Workers in Guinea are continuing their general strike for a second day. The demonstration, organized by the country's major trade unions, has virtually shut down the country. Jordan Davis reports from VOA's regional bureau in Dakar.
Shops, banks, public transport and government offices are closed across most of Guinea as workers stay home.
Guinea's main trade unions are urging price controls on basic necessities in response to spiraling inflation. They are also protesting last month's release of two allies of President Lansana Conte who were in prison awaiting trial on corruption charges.
They say their demand the two men go back to jail is non-negotiable.
Journalist Maseco Conde in the capital Conakry says the government has not responded directly to the unions.
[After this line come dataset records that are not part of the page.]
(** The message of the issue a check raises on [data], if it fails. *)
Definition checkIssue (data : string) (check : StringCheck) : option string :=
  match check with
  | min minLength message =>
      if Nat.ltb (String.length data) minLength then Some message else None
  | regex test message => if test data then None else Some message
  end.

(** [z.string()] with its checks: a value of another type is one issue; on a
    string every check runs, and each one that fails is an issue. *)
Definition zString (checks : list StringCheck) (data : option json) : list string :=
  match data with
  | Some (JStr text) => omap (checkIssue text) checks
  | _ => [invalidType "string" data]
  end.

(** [z.record(z.any())]: any object. *)
Definition zRecordAny (data : option json) : list string :=
  match data with
  | Some (JObj _) => []
  | _ => [invalidType "object" data]
  end.

(** The issues of the field [key]. *)
Definition issuesAt (key : string) (messages : list string) : list ZodIssue :=
  map (λ message, {| issuePath := [key]; issueMessage := message |}) messages.

Fixpoint noSlash (text : string) : bool :=
  match text with
  | String c rest => negb (Ascii.eqb c "/"%char) && noSlash rest
  | EmptyString => true
  end.

(** [/^[^/]+\/[^/]+$/.test(text)], with [seen] once a character of the first
    part has been read. *)
Fixpoint ownerThenName (seen : bool) (text : string) : bool :=
  match text with
  | String c rest =>
      if Ascii.eqb c "/"%char
      then seen && negb (String.eqb rest "") && noSlash rest
      else ownerThenName true rest
  | EmptyString => false
  end.

Definition ownerSlashName (text : string) : bool := ownerThenName false text.

Example ownerSlashName_cases :
  map ownerSlashName ["black-forest-labs/flux-schnell"; "a/b"; ""; "flux"; "/b"; "a/";
                      "a/b/c"; "a//b"]
  = [true; true; false; false; false; false; false; false].
Proof. reflexivity. Qed.

Section strictSchema.

(** The issues [strictSchema] adds for an object with keys outside the shape. *)
Variable unknownKeys : list (string * json) → list ZodIssue.

Definition outsideShape (shape : list string) (fields : list (string * json))
  : list ZodIssue :=
  if forallb (λ field, existsb (String.eqb field.1) shape) fields then []
  else unknownKeys fields.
But, he says, officials have ordered the country's 40,000 government employees back on the job at the risk of being fired.
The so-called "dead-city" protest is the third such action in a little more than a year.
Analyst Kissy Agyeman with London-based Global Insight says it is too early to tell whether this latest strike will destabilize the country. But, she adds, the situation is precarious because President Conte's grip on power is weakening.
"Conte's health is waning," Agyeman said. "The country is basically administered by Presidency Secretary-General Fode Bangoura, who is the defacto leader while Conte is trying to grapple with his ill health, although he has said he will remain in office until 2010. So I think he is trying to remain in office at all costs."
Concerns about the stability of the government heightened last year when Mr. Conte abruptly overruled government reorganization on two occasions.
In its 2006 survey, Berlin-based Transparency International ranked Guinea the most corrupt country in Africa.